Collected data entries:

☆ ☆ ☆ ☆ ☆ ☆ ☆

Lemma prepared_mode e1 e2 path s :
  mode <$> files (prepared e1 e2 path s) !! path =
  Some (match e2 with ChmodDone => 384 | _ => default new_file_mode (mode <$> files s !! path) end).
Proof.
  unfold chmod_file, create. cbn [chmod_dir mkdir files].
  destruct e2, (files s !! path) eqn:E; cbn; rewrite ?E, ?lookup_insert_eq; cbn;
    by rewrite ?E, ?lookup_insert_eq.
Qed.

(** What a file holds that was there before, or holds nothing yet. *)
Definition harmless (s t : fs) : Prop := forall p f, files t !! p = Some f ->
  contents f = EmptyString \/ exists f0, files s !! p = Some f0 /\ contents f0 = contents f.

Lemma harmless_same s t : files t = files s -> harmless s t.
Proof. intros E p f Hf. right. exists f. by rewrite <- E. Qed.

Lemma harmless_create s t path : harmless s t -> harmless s (create path t).
Proof.
  intros H p f. unfold create. destruct (files t !! path); [by apply H|]. cbn.
  destruct (decide (path = p)) as [->|Hne]; [rewrite lookup_insert_eq; intros [= <-]; by left|].
  rewrite lookup_insert_ne by done. apply H.
Qed.

Lemma harmless_chmod e s t path : harmless s t -> harmless s (chmod_file e path t).
Proof.
  intros H p f. unfold chmod_file. destruct e; try apply H. destruct (files t !! path) as [f0|] eqn:E; [|apply H].
  cbn. destruct (decide (path = p)) as [->|Hne]; [|rewrite lookup_insert_ne by done; apply H].
  rewrite lookup_insert_eq. intros [= <-]. cbn. by apply H.
Qed.

(** C38: while [write] runs, nobody but the owner can read what it writes: in each
    state it goes through, a file either holds nothing, or what it held before, or
    has mode 0600; and an existing file is closed before it is overwritten.  This
    needs [chmod] not to fail; if it cannot be run, nothing is written. *)
Theorem secret_is_private e1 e2 serial c s t p f :
  e2 <> ChmodFailed -> t ∈ (write e1 e2 serial c s).1 -> files t !! p = Some f ->
  contents f = EmptyString \/ (exists f0, files s !! p = Some f0 /\ contents f0 = contents f) \/ mode f = 384.
Proof.
  intros He Ht Hf.
  assert (forall u, harmless s u -> files u !! p = Some f ->
    contents f = EmptyString \/ (exists f0, files s !! p = Some f0 /\ contents f0 = contents f) \/ mode f = 384) as Hh.
  { intros u Hu Hp. destruct (Hu p f Hp) as [?|?]; auto. }
  assert (harmless s (mkdir s)) as H1 by by apply harmless_same.
  assert (harmless s (chmod_dir e1 (mkdir s))) as H2 by by apply harmless_same.
  unfold write in Ht. destruct (_fileFor _dir serial) as [path|].
  2: { apply list_elem_of_In in Ht. destruct e1; cbn in Ht; destruct_or?; try done; subst t; eauto. }
  pose proof (harmless_create _ _ path H2) as H3. pose proof (harmless_chmod e2 _ _ path H3) as H4.
  assert (e2 = ChmodDone -> t = writeAsString path (jsonEncode (toJson c)) (prepared e1 e2 path s) ->
    contents f = EmptyString \/ (exists f0, files s !! p = Some f0 /\ contents f0 = contents f) \/ mode f = 384) as H5.
  { intros -> ->. cbn [writeAsString files] in Hf. destruct (decide (path = p)) as [<-|Hne].
    - rewrite lookup_insert_eq in Hf. apply (inj Some) in Hf. subst f. do 2 right. cbn [mode].
      by rewrite prepared_mode.
    - rewrite lookup_insert_ne in Hf by done. by apply (Hh _ H4). }
  apply list_elem_of_In in Ht.
  destruct e1, e2; try done; cbn in Ht; destruct_or?; try done; (by apply H5) || (subst t; eauto).
Qed.

(** What [write] stores, [read] gives back, and for no other file does it
    change; [delete] makes it gone.  If [chmod] on the file fails, [write] still
    succeeds, and [read] refuses a file that anyone else may read or write. *)
Theorem store_roundtrip e1 e2 serial path c s :
  e1 <> NoChmod -> e2 <> NoChmod -> _fileFor _dir serial = Some path ->
  let s' := written e1 e2 serial c s in
  (write e1 e2 serial c s).2 = inl tt /\
  (e2 = ChmodDone -> read s' serial = inl (Some c)) /\
  (forall other, _fileFor _dir other <> Some path -> read s' other = read s other) /\
  (forall s'', delete_file serial s' = inl s'' -> read s'' serial = inl None) /\
  (e2 = ChmodFailed -> forall m, m = default new_file_mode (mode <$> files s !! path) ->
   Z.land (Z.land m 511) 63 <> 0 -> read s' serial = inr (TooOpen (Z.land m 511))).
Proof using as_string_str decode_encode.
  intros H1 H2 Hp s'. assert (s' = writeAsString path (jsonEncode (toJson c)) (prepared e1 e2 path s)) as Es
    by by apply write_states. clearbody s'. subst s'. split_and!.
  - unfold write. rewrite Hp. by destruct e1, e2.
  - intros ->. unfold read, writeAsString. rewrite Hp, prepared_mode. cbn [files]. rewrite lookup_insert_eq.
    cbn -[toJson]. rewrite (decode_encode _ (toJson_strings c) (toJson_keys c)). cbn -[toJson].
    by rewrite json_roundtrip.
  - intros other Ho. unfold read. destruct (_fileFor _dir other) as [q|]; [|done].
    assert (path <> q) as Hne by congruence. cbn [writeAsString files].
    by rewrite lookup_insert_ne, prepared_other by done.
  - intros s''. unfold delete_file, read. rewrite Hp. intros [= <-]. cbn. by rewrite lookup_delete_eq.
  - intros -> m Em Hm. unfold read, writeAsString. rewrite Hp, prepared_mode, <- Em. cbn [files].
    rewrite lookup_insert_eq. cbn. apply Z.eqb_neq in Hm. by rewrite Hm.
Qed.

End dir.
End store.

(** ** Witnesses *)

Definition demo_credentials : CohnCredentials :=
  mkCohnCredentials "gopro" "pa:ss" "PEM" (Some "192.168.1.9") None (Some "2c2c").

Lemma basicAuth_roundtrip_witness :
  read_basic (basicAuth demo_credentials) = (chars "gopro", chars "pa:ss") /\
  basicAuth demo_credentials = chars "Basic Z29wcm86cGE6c3M=".
Proof.
  split; [|reflexivity]. apply (basicAuth_roundtrip demo_credentials).
  apply (bool_decide_unpack _). vm_compute. exact I.
Defined.

(** A codec of maps of strings, to run the store with: the bits of their number. *)
Fixpoint bits_of (p : positive) : text :=
  match p with xH => [] | xO p => "0"%char :: bits_of p | xI p => "1"%char :: bits_of p end.

Fixpoint of_bits (l : text) : positive :=
  match l with [] => xH | c :: l => if Ascii.eqb c "0" then xO (of_bits l) else xI (of_bits l) end.

Definition demo_encode (m : list (string * string)) : string := String.string_of_list_ascii (bits_of (countable.encode m)).
Definition demo_decode (s : string) : option (list (string * string)) := countable.decode (of_bits (chars s)).

Lemma demo_codec m : demo_decode (demo_encode m) = Some m.
Proof.
  unfold demo_decode, demo_encode. rewrite chars_of_list.
  assert (forall p, of_bits (bits_of p) = p) as H by (induction p as [p IH|p IH|]; cbn; by rewrite ?IH).
  rewrite H. apply countable.decode_encode.
Qed.

(** The units of an ASCII string. *)
Definition units_of (s : string) : list Z := char_byte <$> chars s.

Abbreviation demo_dir := (units_of "/home/u/.local/state/gopro_native").
Abbreviation demo_write := (write id demo_encode demo_dir 493 420).
Abbreviation demo_written := (written id demo_encode demo_dir 493 420).
Abbreviation demo_read := (read Some demo_decode demo_dir).
Abbreviation no_files := (mkFs None ∅).

(** The serial of the comment in [_fileFor], and one of a camera. *)
Lemma file_stays_inside_witness :
  match _fileFor demo_dir (units_of "../../authorized_keys") with
  | Some path => exists name, path = demo_dir ++ slash :: name ++ dot_json /\ slash ∉ name
  | None => False
  end /\
  _fileFor demo_dir (units_of "C3461320000001") <> _fileFor demo_dir (units_of "C3461320000000").
Proof.
  split.
  - pose proof (file_stays_inside demo_dir (units_of "../../authorized_keys")) as H.
    destruct (_fileFor demo_dir (units_of "../../authorized_keys")) as [path|] eqn:E; [|vm_compute in E; discriminate].
    destruct H as (name & ? & _ & ? & _). by exists name.
  - pose proof (file_stays_inside demo_dir (units_of "C3461320000000")) as H. intros E1.
    destruct (_fileFor demo_dir (units_of "C3461320000000")) as [path|] eqn:E0; [|vm_compute in E0; discriminate].
    destruct H as (name & _ & _ & _ & _ & H). specialize (H (units_of "C3461320000001")).
    assert (units_of "C3461320000001" = units_of "C3461320000000") as Heq; [|vm_compute in Heq; discriminate].
    apply H; [apply (bool_decide_unpack _); vm_compute; exact I .. | exact E1].
Defined.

☆ ☆ ☆ ☆ ☆ ☆ ☆

(PROBLEM TO SOLVE) All lines of the data above that include the word "Theorem" must be shown.

(ANSWER)
Theorem secret_is_private e1 e2 serial c s t p f :
Theorem store_roundtrip e1 e2 serial path c s :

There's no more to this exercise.